The buck stops with Snyder, but all the non-Eisenberg problems with the movie come from the script by Goyer and Terrio. I wish it had more of the tight storytelling and badass action moments of Goyer’s best work, less of the pondering. I wish it was more perfectly-constructed-badass-movie BLADE and less kinda-undercooked-best-picture-serious-movie ARGO.
But like MAN OF STEEL it also has a cinematic quality that the Marvel movies don’t. It looks, sounds and feels epic. Operatic. It’s not as grim or humorless as detractors claim, but I like its sincerity. I know it goes against the times, but I think it’s okay to have some movies that don’t undercut their melodrama with self-deprecating jokes. Sometimes humor is a defense mechanism.
The problem is that, with this one especially, the surface is far more successful than the insides. When Snyder made SUCKER PUNCH – a beautiful, crazy, one-of-a-kind movie that’s hobbled by its insistence on also Having Something Real Important To Say About Things – I learned that I should stop wanting something smarter out of him and let him do his own, stupid thing. But Snyder didn’t learn that lesson, and he keeps trying to prove that he’s part Zack Snyder, part Christopher Nolan. He’s, like, thoughtful about shit.
I hope he gives that up. Even if he was better at it I think we’ve done more than enough questioning about the ethics of being Batman or Superman. Let’s have some where it’s just about being Batman or Superman, doing what Batman and Superman do. I want to see them make it all the way through the movie without trying to quit.
And I know I’ll be in the minority on this one, but bless Snyder for the (admittedly awkwardly inserted) crazy SUCKER PUNCH type dream sequence and/or future-predicting vision. It’s the one scene that clearly only Snyder would ever think of putting in a Batman/Superman movie, the one that makes you confused and uncomfortable, the one you can’t believe is in a $300 million movie that normal people are gonna watch. Everybody derides Snyder as a “bro” (his movies would go over way better if he didn’t work out as much), but how are you gonna stereotype somebody who imagines shit like that? Let your freak flag fly, bro.
APPENDIX: Comments from my Nerd Issues Correspondent:
–“We don’t know which Robin that is. I hope it’s Jason Todd and that Dick Grayson also exists as a Nightwing because Dick Grayson is one of the all time great comic book characters and has never been done justice on film” (?)
–“That was fucked up what they did with Jimmy Olsen.” (after he explained this to me I disagreed. Apparently the photographer killed at the beginning was Jimmy Olsen so in this version he was a CIA operative but also he’s dead)

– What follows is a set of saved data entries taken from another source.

(** * MaaFrameworkResourceUpdater: the patch engine of [main.py]

    A shallow embedding of [MaaFrameworkUpdater.process_diff_content] and
    [MaaFrameworkUpdater.apply_patch], and the properties the specification
    states about them; then of [read_interface], [get_latest_version],
    [generate_changelog], [get_diff_content] and [patch], with further
    properties of the code.

    Conventions of the model.
    - Text is a [string] of bytes; files are assumed to hold valid UTF-8, so
      decoding and encoding are the identity on them.
    - Python runs on a POSIX system: [os.linesep] is one line feed, text-mode
      reads translate carriage returns (universal newlines), text-mode
      writes translate nothing, [os.rename] replaces an existing target.
    - The file store holds regular files under normalised absolute paths
      (lists of components); directories are a fixed set that only
      [os.chdir] consults.  Symbolic links and permissions are not modelled.
    - [unidiff] and [json] are libraries, not code of the repository: the
      functions [PatchSet.from_string], [json.load] and [json.dump] are
      parameters of the model (class [Libs]), and the theorems hold for
      every instance.  The examples run with the instances [MiniUnidiff]
      and [MiniJson], which cover the texts the examples use.
    - The network is not code of the repository either: the answers of
      [get_request_response] are a parameter ([Releases.Feed],
      [Net.Network]), with the exception of a request as a result of its
      own. *)

From Stdlib Require Import ZArith Ascii String List Lia Sorted.
From stdpp Require Import base option list sorting strings gmap.

Local Open Scope Z_scope.

(* ===================================================================== *)
(** * Python lists *)
(* ===================================================================== *)

Module PyList.

Section Ops.
Context {A : Type}.

(** [l.pop(i)]: a negative index counts from the end; an index outside
    the list raises [IndexError], here [None]. *)
Definition pop (l : list A) (i : Z) : option (list A) :=
  let n := Z.of_nat (length l) in
  let j := if i <? 0 then i + n else i in
  if (j <? 0) || (n <=? j) then None
  else Some (delete (Z.to_nat j) l).

(** [l.insert(i, x)]: never raises; the index is clamped to the list. *)
Definition insert (l : list A) (i : Z) (x : A) : list A :=
  let n := Z.of_nat (length l) in
  let j := if i <? 0 then Z.max 0 (i + n) else Z.min i n in
  take (Z.to_nat j) l ++ x :: drop (Z.to_nat j) l.

(** A fold whose step may raise. *)
Fixpoint fold_raise {B : Type} (f : A -> B -> option A) (xs : list B)
    (a : A) : option A :=
  match xs with
  | [] => Some a
  | x :: xs' =>
      match f a x with
      | Some a' => fold_raise f xs' a'
      | None => None
      end
  end.
End Ops.

End PyList.

(* ===================================================================== *)
(** * Text files *)
(* ===================================================================== *)

Module Text.

Definition LF : ascii := "010"%char.
Definition CR : ascii := "013"%char.
Definition nl : string := String LF EmptyString.

(** A line of text followed by a line feed. *)
Definition ln (s : string) : string := s +:+ nl.

(** What a text-mode read does to the bytes of a file ([newline=None]):
    each of CR LF and CR becomes LF. *)
Fixpoint universal_newlines (s : string) : string :=
  match s with
  | EmptyString => EmptyString
  | String c rest =>
      if Ascii.eqb c CR then
        match rest with
        | String d rest' =>
            if Ascii.eqb d LF then String LF (universal_newlines rest')
            else String LF (universal_newlines rest)
        | EmptyString => String LF EmptyString
        end
      else String c (universal_newlines rest)
  end.

(** The lines of a text, each with its line feed; the last one may have
    none. *)
Fixpoint split_lines (s : string) : list string :=
  match s with
  | EmptyString => []
  | String c rest =>
      if Ascii.eqb c LF then nl :: split_lines rest
      else match split_lines rest with
           | [] => [String c EmptyString]
           | l :: ls => String c l :: ls
           end
  end.

(** [file.readlines()] on the bytes [s] of a file opened in text mode. *)
Definition readlines (s : string) : list string :=
  split_lines (universal_newlines s).

(** [file.writelines(ls)] into a file opened with ["w"]: the bytes the file
    holds afterwards. *)
Definition writelines (ls : list string) : string :=
  fold_right String.append EmptyString ls.


(** The last character of [s] is [c]. *)
Fixpoint ends_with (c : ascii) (s : string) : bool :=
  match s with
  | EmptyString => false
  | String d EmptyString => Ascii.eqb d c
  | String _ rest => ends_with c rest
  end.

Definition ends_with_lf (s : string) : bool := ends_with LF s.

(** [s.startswith(p)]. *)
Fixpoint startswith (p s : string) : bool :=
  match p, s with
  | EmptyString, _ => true
  | String a p', String b s' => Ascii.eqb a b && startswith p' s'
  | String _ _, EmptyString => false
  end.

–“Cool way to foreshadow Darkseid”
–“They had Mercy Graves but she didn’t do anything and then got killed.”
–“I hope in the next one we meet Alex Luthor’s dad and he’s the real Lex Luthor and his bodyguard is Mercy Graves’s mom also named Mercy and she’s played by Gina Carano”
–“Batman is cool as a loner and reluctant member of the Justice League. It’s interesting that in this version it’s all his idea.”
March 28th, 2016 at 12:45 pm
The problem wasn’t the destruction. It’s that Superman didn’t seem to care about any collateral damage. It’s a fundamental misunderstanding of Superman and what people want from a Superman movie.